Malheureusement, cette dernière, conçue par Peugeot, dissipe complètement les vendeurs. Quoi ? Après des années à dénigrer les productions de l’ennemi de Sochaux, va-t-il non seulement falloir les vanter mais aussi les vendre et les entretenir ? Jamais ! Billancourt n’a pas anticipé cette incompatibilité culturelle et l’a reproduite en France, ce qui a nui à la carrière du K70. Du coup, la R14 ne remplit pas ses objectifs, servis en plus par une publicité stupide (vous savez, la poire). Pourtant, malgré tous ces vents contraires, la Renault parvient à vendre près d’un million d’unités jusqu’en 1983, année où elle est remplacée par la R11… beaucoup moins moderne avec son moteur en fonte Cléon renversé.
« Madame, il n’y en a plus. » J’ai encore ces paroles étonnantes en tête, près de 23 ans après les événements. Nous sommes fin 2001 et un membre de ma famille souhaite acheter, contre mon avis, une Fiat Stilo Abarth. Nous nous rendons chez le concessionnaire le plus proche, chez qui cette personne a déjà acheté une voiture, pour passer une commande. Là, le vendeur et son patron le licencient purement et simplement. Incompréhensible. Le Stilo vient d’être présenté, et nous nous heurtons à un mur commercial. Le bon sera signé, mais dans une autre concession, à 30 km.
L’explication me sera donnée bien des années plus tard par un cadre supérieur de Fiat France. Avant d’être dévoilée au public, la Stilo a été dévoilée aux concessionnaires, lors d’une grande exposition à Lyon, à la rentrée 2001. Ils n’étaient pas vraiment enthousiasmés par le pacte de Turin. Ils la trouvèrent moche dans sa version 5 portes, puis furent stupéfaits par les prix, bien plus élevés que ceux de la Bravo-Brava qu’elle remplaçait. « Mais comment allons-nous vendre ça ? », se sont-ils demandés. D’autant que les relations avec la maison mère, très autoritaire, sont mauvaises. Pire encore, presque tout le monde souffrira de bugs électroniques en rentrant chez lui à Stilo. Là, c’était clair : voiture moche, chère, peu fiable et remboursements des demandes de garantie par le siège social qui n’interviendront que très tard (voire pas du tout)…
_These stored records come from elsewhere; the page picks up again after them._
Lemma target_stop_idle (args : list string) :
  forall r, targets_live r ->
    (forall target t, target ∈ args -> t ∈ m_targets (manager r) ->
       done_if target r t) ->
    exists r', _target_stop r args = Some r' /\
      heap r' = heap r /\ manager r' = manager r /\
      exists lines, output r' = output r ++ lines.
Proof.
  induction args as [|a rest IH]; intros r Hlive Hdone.
  - exists r. repeat split; try done. exists []. by rewrite app_nil_r.
  - destruct (stop_scan_idle a (m_targets (manager r)) r Hlive)
      as (r1 & Hr1 & Hh1 & Hm1 & lines1 & Ho1).
    { intros t Ht. apply Hdone; [left | exact Ht]. }
    destruct (IH r1) as (r2 & Hr2 & Hh2 & Hm2 & lines2 & Ho2).
    { intros t Ht. rewrite Hh1. apply Hlive. by rewrite <- Hm1. }
    { intros target t Hin Ht T HT. rewrite Hh1 in HT. rewrite Hm1 in Ht.
      apply (Hdone target t); [by right | exact Ht | exact HT]. }
    exists r2. split; [simpl; by rewrite Hr1 |].
    split; [congruence |]. split; [congruence |].
    exists (lines1 ++ lines2). by rewrite Ho2, Ho1, app_assoc.
Qed.

End StopMore.

(** X7. After [target stop], every target the manager lists whose digest is
    among the arguments is completed. *)
Theorem target_stop_completes (r : Repl) (args : list string) :
  targets_live r ->
  exists r', _target_stop r args = Some r' /\
    forall t, t ∈ m_targets (manager r) ->
      exists T', targets (heap r') !! t = Some T' /\
        (t_hexdigest T' ∈ args -> t_completed T' = true).
Proof.
  intros Hlive.
  destruct (target_stop_result args r Hlive) as (r' & Hr' & Hres).
  exists r'. split; [exact Hr' |]. intros t Ht.
  destruct (stop_result_live _ _ _ Hres Hlive t) as [T' HT'].
  { by rewrite (proj1 Hres). }
  exists T'. split; [exact HT' |]. intros Hin.
  by apply (target_stop_done args r r' Hlive Hr' (t_hexdigest T') t Hin Ht T' HT').
Qed.

Lemma example_targets_live : targets_live Example.repl0.
Proof.
  intros t Ht. simpl in Ht.
  repeat (apply elem_of_cons in Ht as [-> | Ht]; [by eexists |]).
  by apply not_elem_of_nil in Ht.
Defined.

Lemma target_stop_completes_example :
  exists r', _target_stop Example.repl0 ["0cc175b9"; "d41d8cd9"] = Some r' /\
    forall t, t ∈ m_targets (manager Example.repl0) ->
      exists T', targets (heap r') !! t = Some T' /\
        (t_hexdigest T' ∈ ["0cc175b9"; "d41d8cd9"] -> t_completed T' = true).
Proof.
  apply (target_stop_completes Example.repl0 ["0cc175b9"; "d41d8cd9"]).
  exact example_targets_live.
Defined.

(** X8. Stopping the same targets again changes no target: the second
    command leaves the store and the manager as the first left them and
    only prints. *)
Theorem target_stop_twice (r : Repl) (args : list string) :
  targets_live r ->
  exists r' r'' lines,
    _target_stop r args = Some r' /\
    _target_stop r' args = Some r'' /\
    heap r'' = heap r' /\ manager r'' = manager r' /\
    output r'' = output r' ++ lines.
Proof.
  intros Hlive.
  destruct (target_stop_result args r Hlive) as (r' & Hr' & Hres).
  pose proof (stop_result_live _ _ _ Hres Hlive) as Hlive'.
  destruct (target_stop_idle args r' Hlive') as (r'' & Hr'' & Hh & Hm & lines & Ho).
  { intros target t Hin Ht. rewrite (proj1 Hres) in Ht.
    by apply (target_stop_done args r r' Hlive Hr'). }
  by exists r', r'', lines.
Qed.

Lemma target_stop_twice_example :
  exists r' r'' lines,
    _target_stop Example.repl0 ["0cc175b9"] = Some r' /\
    _target_stop r' ["0cc175b9"] = Some r'' /\
    heap r'' = heap r' /\ manager r'' = manager r' /\
    output r'' = output r' ++ lines.
Proof.
  apply (target_stop_twice Example.repl0 ["0cc175b9"]).
  exact example_targets_live.
Defined.
Lemma ffind_with_button (p : page) (c : nat) (cd : edata) (cks : list node) :
  wf p -> ffind c (roots p) = Some (Elem c cd cks) ->
  ffind c (roots (with_button p c cd cks))
  = Some (Elem c cd (if appends_button (tag cd)
                     then cks ++ [button_tree (next_id p)]
                     else button_tree (next_id p) :: cks)).
Proof.
  intros [Hnd Hlt] HC. unfold with_button. cbn [roots].
  rewrite ffind_frewrite.
  - unfold ffind. cbn [first_some find_node node_id]. now rewrite Nat.eqb_refl.
  - apply (fskel_disjoint c c (roots p) _ Hnd HC). now left.
  - exact (ffind_sub _ _ _ HC c (or_introl eq_refl)).
Qed.

Lemma NoDup_with_button (p : page) (c : nat) (cd : edata) (cks : list node) :
  wf p -> ffind c (roots p) = Some (Elem c cd cks) ->
  NoDup (fids (roots (with_button p c cd cks))).
Proof.
  intros [Hnd Hlt] HC. unfold with_button. cbn [roots].
  pose proof (NoDup_ffind _ _ _ Hnd HC) as HndC.
  assert (forall y, In y (ids (Elem c cd cks)) -> y < next_id p) as HCb
      by (intros y Hy; apply Hlt; exact (ffind_sub _ _ _ HC y Hy)).
  assert (forall y, In y (ids (button_tree (next_id p))) -> ~ In y (ids (Elem c cd cks))) as Hd
      by (intros y Hy Hin; apply ids_button in Hy; apply HCb in Hin; lia).
  assert (NoDup (ids (button_tree (next_id p)))) as HndB.
  { simpl. repeat (constructor; [simpl; intuition lia|]). constructor. }
  apply NoDup_frewrite; [assumption | |].
  - cbn [fids flat_map ids]. rewrite app_nil_r.
    simpl in HndC. inversion HndC as [|? ? Hc Hks]; subst.
    destruct (appends_button (tag cd)).
    + constructor.
      * rewrite flat_map_app, in_app_iff. intros [H|H]; [auto|].
        cbn [flat_map] in H. rewrite app_nil_r in H. apply (Hd c H). now left.
      * rewrite flat_map_app. apply NoDup_app; [assumption | |].
        -- cbn [flat_map]. now rewrite app_nil_r.
        -- intros y Hy Hy2. cbn [flat_map] in Hy2. rewrite app_nil_r in Hy2.
           apply (Hd y Hy2). now right.
    + constructor.
      * cbn [flat_map]. rewrite in_app_iff. intros [H|H]; [|auto].
        apply (Hd c H). now left.
      * cbn [flat_map]. apply NoDup_app; [assumption | assumption |].
        intros y Hy Hy2. apply (Hd y Hy). now right.
  - intros y Hy. cbn [fids flat_map ids] in Hy. rewrite app_nil_r in Hy.
    assert (In y (ids (Elem c cd cks)) \/ In y (ids (button_tree (next_id p)))) as [H|H].
    { destruct Hy as [Hy|Hy]; [left; now left|].
      destruct (appends_button (tag cd)).
      - rewrite flat_map_app, in_app_iff in Hy.
        cbn [flat_map] in Hy. rewrite app_nil_r in Hy.
        destruct Hy; [left; now right | now right].
      - cbn [flat_map] in Hy. rewrite in_app_iff in Hy.
        destruct Hy; [now right | left; now right]. }
    + exact (fskel_disjoint c y (roots p) _ Hnd HC H).
    + intros Hin. apply fskel_sub in Hin. apply Hlt in Hin. apply ids_button in H. lia.
Qed.

(** C9, as the code has it: with an element of id [collapse-all-btn] in
    the document nothing is inserted; otherwise the button goes into the
    first there is of: the first [header] element, the first element whose
    class contains "header", the first [nav], the first [main], the body;
    as last child of a [header] or [nav], as first child otherwise. *)
Theorem button_insertion (p : page) :
  (is_some (getElementById "collapse-all-btn" (roots p)) = true ->
   insertCollapseAllButton p = Ok tt p)
  /\ (wf p -> getElementById "collapse-all-btn" (roots p) = None ->
      forall c, find is_some (possibleContainers (roots p)) = Some (Some c) ->
      exists p', insertCollapseAllButton p = Ok tt p'
        /\ parentNode (next_id p) (roots p') = Some c
        /\ getAttribute (next_id p) "id" (roots p') = Some "collapse-all-btn"%string
        /\ children_ids c (roots p')
           = if appends_button (tag_of c (roots p))
             then children_ids c (roots p) ++ [next_id p]
             else next_id p :: children_ids c (roots p)).
Proof.
  split.
  - intros H. unfold insertCollapseAllButton, bind, read, ret.
    now destruct (getElementById "collapse-all-btn" (roots p)).
  - intros Hwf Hnone c Hc.
    destruct (container_found c (roots p) (proj1 Hwf) Hc) as [cd [cks [HC Hkind]]].
    exists (with_button p c cd cks).
    pose proof (ffind_with_button p c cd cks Hwf HC) as HC'.
    pose proof (NoDup_with_button p c cd cks Hwf HC) as Hnd'.
    assert (In (button_tree (next_id p))
              (if appends_button (tag cd) then cks ++ [button_tree (next_id p)]
               else button_tree (next_id p) :: cks)) as HinB.
    { destruct (appends_button (tag cd)); [apply in_or_app; right|]; now left. }
    split; [|split; [|split]].
    + rewrite (page_eta p) at 1.
      apply insert_button_run; try assumption; [exact (proj1 Hwf) | exact (proj2 Hwf)].
    + exact (parentNode_unique c _ cd _ (button_tree (next_id p)) Hnd' HC' HinB).
    + pose proof (kid_found c _ cd _ (button_tree (next_id p)) Hnd' HC' HinB) as HB.
      unfold getAttribute, data_of. cbn [node_id button_tree] in HB. rewrite HB.
      reflexivity.
    + unfold children_ids, tag_of. rewrite HC', HC, (data_of_find _ _ _ _ HC).
      cbn [kids]. destruct (appends_button (tag cd)); [|reflexivity].
      now rewrite map_app.
Qed.

Lemma button_insertion_witness :
  exists p', insertCollapseAllButton sample_page = Ok tt p'
    /\ parentNode (next_id sample_page) (roots p') = Some 3
    /\ getAttribute (next_id sample_page) "id" (roots p') = Some "collapse-all-btn"%string
    /\ children_ids 3 (roots p')
       = if appends_button (tag_of 3 (roots sample_page))
         then children_ids 3 (roots sample_page) ++ [next_id sample_page]
         else next_id sample_page :: children_ids 3 (roots sample_page).
Proof.
  apply (proj2 (button_insertion sample_page)); [apply wfb_sound| |];
    vm_compute; reflexivity.
Defined.

(** C9 as the specification words it (header, navigation, main, body)
    fails: on a page with a [nav] and a [footer] of class "headerless" the
    first container of the claimed order is the [nav], and the button ends
    up in the footer. *)
Lemma button_not_in_claimed_container :
  getElementById "collapse-all-btn" (roots footer_page) = None
  /\ find is_some (claimedContainers (roots footer_page)) = Some (Some 3)
  /\ exists p', insertCollapseAllButton footer_page = Ok tt p'
       /\ parentNode (next_id footer_page) (roots p') = Some 4
       /\ parentNode (next_id footer_page) (roots p') <> Some 3.
Proof.
  split; [reflexivity|]. split; [reflexivity|].
  exists (page_of (insertCollapseAllButton footer_page)).
  split; [vm_compute; reflexivity|].
  split; [vm_compute; reflexivity|].
  vm_compute. discriminate.
Qed.

(* ================================================================== *)
(** * Timers *)

Lemma shouldProcess_inner (ns : list node) (flag : bool) :
  fold_left (fun flag node => if (nodeType node =? 1)%nat then true else flag) ns flag
  = flag || existsb (fun n => nodeType n =? 1) ns.
Proof.
  revert flag. induction ns as [|n ns IH]; intros flag; simpl.
  - now rewrite orb_false_r.
  - rewrite IH. destruct (nodeType n =? 1); simpl; [now rewrite orb_true_r|reflexivity].
Qed.
(** * Nexora vulnerability scanner: scan orchestration and PDF report

    A shallow embedding of [scanner.py] (target validation, tool adapters,
    command runner, orchestrator) and of the report half of [app.py]
    (open-port extraction, risk estimate, PDF assembly), with the
    properties of the specification proved against it.

    Python values are modelled as the code sees them:
    - [str] is a list of Unicode code points ([list N]);
    - [bytes] is a [list byte];
    - [int] is [Z], lengths are [nat];
    - values read back from JSON are a [pyval], with [dict] as a [gmap];
    - where the order of the keys of a [dict] matters to a statement, the
      readers of the report are embedded once more on values that keep
      it ([Ordered]), and proved to agree with the first embedding;
    - an exception is the [Raise] branch of [outcome];
    - the operating system (PATH lookup, subprocesses, DNS, clock) is an
      explicit world threaded through a state-and-exception monad. *)

From Stdlib Require Import ZArith NArith Lia Strings.String Strings.Byte.
From stdpp Require Import base option list gmap.

#[local] Set Warnings "-register-all".
#[local] Open Scope Z_scope.

(** ** Python strings and bytes *)

Module Py.

Abbreviation pystr := (list N).
Abbreviation bytes := (list byte).

(** Code points of a source literal: the Rocq literal gives the UTF-8
    bytes of the text, which are decoded the way the Python parser decodes
    its (UTF-8) source file. *)
Fixpoint utf8_decode (bs : list N) : pystr :=
  match bs with
  | [] => []
  | b0 :: r0 =>
    if (b0 <? 128)%N then b0 :: utf8_decode r0
    else if (b0 <? 224)%N then
      match r0 with
      | b1 :: r1 => ((b0 - 192) * 64 + (b1 - 128))%N :: utf8_decode r1
      | _ => [65533%N]
      end
    else if (b0 <? 240)%N then
      match r0 with
      | b1 :: b2 :: r2 =>
        ((b0 - 224) * 4096 + (b1 - 128) * 64 + (b2 - 128))%N :: utf8_decode r2
      | _ => [65533%N]
      end
    else
      match r0 with
      | b1 :: b2 :: b3 :: r3 =>
        ((b0 - 240) * 262144 + (b1 - 128) * 4096 + (b2 - 128) * 64 + (b3 - 128))%N
          :: utf8_decode r3
      | _ => [65533%N]
      end
  end.

Definition lit (s : string) : pystr :=
  utf8_decode (Byte.to_N <$> list_byte_of_string s).

(** A [bytes] literal with ASCII content only. *)
Definition blit (s : string) : bytes := list_byte_of_string s.

Definition nl : pystr := [10%N].

(** [str.isspace] on one code point (the whitespace table of CPython). *)
Definition isspace (c : N) : bool :=
  ((9 <=? c) && (c <=? 13) || (28 <=? c) && (c <=? 32)
   || (c =? 133) || (c =? 160) || (c =? 5760)
   || (8192 <=? c) && (c <=? 8202)
   || (c =? 8232) || (c =? 8233) || (c =? 8239) || (c =? 8287)
   || (c =? 12288))%N.

Fixpoint lstrip (s : pystr) : pystr :=
  match s with
  | [] => []
  | c :: t => if isspace c then lstrip t else s
  end.

Definition rstrip (s : pystr) : pystr := rev (lstrip (rev s)).

(** [s.strip()] *)
Definition strip (s : pystr) : pystr := rstrip (lstrip s).

(** Line boundaries of [str.splitlines]. *)
Definition is_linebreak (c : N) : bool :=
  ((10 <=? c) && (c <=? 13) || (28 <=? c) && (c <=? 30)
   || (c =? 133) || (c =? 8232) || (c =? 8233))%N.

(** [s.splitlines()]: [cur] holds the current line, reversed. A "\r\n"
    pair is one boundary; no empty last line is produced. *)
Fixpoint splitlines_from (cur s : pystr) : list pystr :=
  match s with
  | [] => match cur with [] => [] | _ => [rev cur] end
  | c :: t =>
    if (c =? 13)%N then
      match t with
      | 10%N :: t' => rev cur :: splitlines_from [] t'
      | _ => rev cur :: splitlines_from [] t
      end
    else if is_linebreak c then rev cur :: splitlines_from [] t
    else splitlines_from (c :: cur) t
  end.

Definition splitlines (s : pystr) : list pystr := splitlines_from [] s.

Fixpoint startswith (p s : pystr) : bool :=
  match p, s with
  | [], _ => true
  | a :: p', b :: s' => (a =? b)%N && startswith p' s'
  | _ :: _, [] => false
  end.

(** [sub in s] for strings. *)
Fixpoint str_in (sub s : pystr) : bool :=
  startswith sub s ||
  match s with
  | [] => false
  | _ :: t => str_in sub t
  end.

(** [sep.join(parts)] *)
Fixpoint str_join (sep : pystr) (parts : list pystr) : pystr :=
  match parts with
  | [] => []
  | [p] => p
  | p :: rest => p ++ sep ++ str_join sep rest
  end.

(** [s.replace(c, by)] for a one-character pattern [c]. *)
Definition replace_char (c : N) (by_ : pystr) (s : pystr) : pystr :=
  x ← s; if (x =? c)%N then by_ else [x].

(** [s.lower()] on the ASCII letters. The only caller applies it to a
    string that matched [DOMAIN_PATTERN], which holds ASCII only, and
    there this is what Python computes. *)
Definition lower (s : pystr) : pystr :=
  (λ c, if (65 <=? c) && (c <=? 90) then c + 32 else c)%N <$> s.

(** Decimal digits of a natural number, least significant first; [fuel]
    bounds the number of digits. *)
Fixpoint digits_rev (fuel : nat) (n : N) : pystr :=
  match fuel with
  | O => []
  | S f =>
    if (n <? 10)%N then [(48 + n)%N]
    else (48 + n mod 10)%N :: digits_rev f (n / 10)%N
  end.

(** [str(n)] for [n >= 0]: a number has no more decimal digits than bits. *)
Definition str_of_N (n : N) : pystr := rev (digits_rev (S (N.size_nat n)) n).

(** [str(z)] for an [int]. *)
Definition str_of_Z (z : Z) : pystr :=
  if z <? 0 then 45%N :: str_of_N (Z.to_N (- z)) else str_of_N (Z.to_N z).

Definition str_of_nat (n : nat) : pystr := str_of_N (N.of_nat n).

(** [f"{n:010d}"] for [n >= 0]: zero-padded on the left to width 10, and
    never truncated. *)
Definition format_010d (n : nat) : pystr :=
  let s := str_of_nat n in replicate (10 - length s)%nat 48%N ++ s.

(** Exceptions, by class. [OtherError] stands for any class the program
    has no handler for. *)
Inductive exn :=
| ValueError (msg : pystr)
| AttributeError
| TypeError
| UnicodeEncodeError
| TimeoutExpired
| OSError
| OtherError.

Inductive outcome (A : Type) :=
| Ok (a : A)
| Raise (e : exn).
Arguments Ok {A} a.
Arguments Raise {A} e.

Definition obind {A B} (m : outcome A) (f : A → outcome B) : outcome B :=
  match m with
  | Ok a => f a
  | Raise e => Raise e
  end.

(** [s.encode("latin-1", errors="replace")] *)
Definition encode_latin1_replace (s : pystr) : bytes :=
  (λ c, match Byte.of_N c with Some b => b | None => "?"%byte end) <$> s.

(** [s.encode("ascii")] *)
Fixpoint encode_ascii (s : pystr) : outcome bytes :=
  match s with
  | [] => Ok []
  | c :: t =>
    if (c <? 128)%N then
      match Byte.of_N c with
      | Some b => obind (encode_ascii t) (λ bs, Ok (b :: bs))
      | None => Raise UnicodeEncodeError
      end
    else Raise UnicodeEncodeError
  end.

(** Values produced by [json.loads]. A JSON number with a fraction is
    read as a [float]; the code never looks inside a number, only at
    whether a value is a [dict], a [list] or a [str], so [VInt] stands for
    both. *)
Inductive pyval :=
| VNone
| VBool (b : bool)
| VInt (z : Z)
| VStr (s : pystr)
| VList (l : list pyval)
| VDict (d : gmap pystr pyval).

(** [v.get(k, default)]: only a [dict] has the method. *)
Definition py_get (v : pyval) (k : pystr) (dflt : pyval) : outcome pyval :=
  match v with
  | VDict d => Ok (default dflt (d !! k))
  | _ => Raise AttributeError
  end.

End Py.

Import Py.

#[global] Instance outcome_ret : MRet outcome := @Ok.
#[global] Instance outcome_bind : MBind outcome := λ A B f m, obind m f.

(** [for x in xs: acc = body(acc, x)] where the body may raise. *)
Fixpoint for_each {A B} (body : A → B → outcome A) (xs : list B) (acc : A)
  : outcome A :=
  match xs with
  | [] => Ok acc
  | x :: rest => acc' ← body acc x; for_each body rest acc'
  end.

(** [enumerate(xs, start)] *)
Fixpoint enumerate {A} (start : Z) (xs : list A) : list (Z * A) :=
  match xs with
  | [] => []
  | x :: rest => (start, x) :: enumerate (start + 1) rest
  end.

(** ** Regular expressions, as far as [DOMAIN_PATTERN] uses them *)

Module Re.

Inductive re :=
| Bol                                   (* ^ *)
| Eol                                   (* $ *)
| Any                                   (* . *)
| Chr (c : N)                           (* one literal character *)
| Cls (ranges : list (N * N))           (* [a-bc-d...] *)
| Cat (r1 r2 : re)                      (* r1 r2 *)
| Rep (r : re) (lo : nat) (hi : option nat)   (* r{lo,hi}; hi = None for r+ *)
| Ahead (r : re)                        (* (?=r) *)
| NotAhead (r : re).                    (* (?!r) *)

(** A position in the subject: the number of characters consumed and the
    characters still ahead. *)
Definition pos := (nat * pystr)%type.

Definition in_ranges (ranges : list (N * N)) (c : N) : bool :=
  existsb (λ '(a, b), (a <=? c) && (c <=? b))%N ranges.

(** One character satisfying [p]. *)
Definition one (p : N → bool) (st : pos) (k : pos → bool) : bool :=
  match st with
  | (i, c :: t) => p c && k (S i, t)
  | (_, []) => false
  end.

(** At least [lo] and at most [n] rounds of [step], then [k]. All ways of
    splitting the subject are tried, as a backtracking matcher does. *)
Fixpoint rep_loop (step : pos → (pos → bool) → bool) (n lo : nat)
    (st : pos) (k : pos → bool) : bool :=
  match lo with O => k st | S _ => false end ||
  match n with
  | O => false
  | S n' => step st (λ st', rep_loop step n' (pred lo) st' k)
  end.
Du coup, ils ne se précipiteront pas pour vendre la Stilo, surtout l’Abarth, la version la plus inquiétante car bourrée d’électronique avec sa boîte de vitesses robotisée et son GPS. Un membre de ma famille a reçu le sien, avec des mois de retard et certainement pas la configuration demandée. Fatiguée de la guerre, elle l’accepte. Cette Abarth est-elle fiable ? Mécaniquement, oui, l’embrayage ayant même dépassé les 200 000 km. Quant à l’électronique, elle n’a commencé à poser des problèmes qu’après 100 000 km. Comme quoi…
Les réseaux déconcertés par la stratégie des constructeurs sont monnaie courante. Nous aurons une pensée sincère pour les vendeurs du désastreux British Leyland, dans les années 70, devant se battre pour vendre des voitures laides, peu fiables et inadaptées à la demande. Ou encore ceux de Peugeot qui, du jour au lendemain, ont dû investir pour commercialiser dans leurs locaux des Talbot vieillissants. Sans oublier les vendeurs d’Alfa Romeo aux prises avec une 155 à technologie Fiat, l’ennemie de Turin, au début des années 90. Quant à leurs confrères de Lancia, à qui l’on a imposé des Chrysler rebadgées dans les années 2000-2010, ils ont dû verser quelques larmes de désespoir…
De manière générale, les concessionnaires sont quelque peu oubliés dans l’histoire de l’automobile. Cependant, sans eux, aucun succès n’est possible pour les fabricants. Parmi ces derniers, certains soignent leurs réseaux, d’autres les méprisent, ce qui se reflète dans la note attribuée chaque année par les vendeurs à la qualité des voitures qu’ils distribuent. En effet, ils jugent d’abord leur société mère, et leur évaluation peut refléter le traitement qu’ils réserveront ensuite aux clients.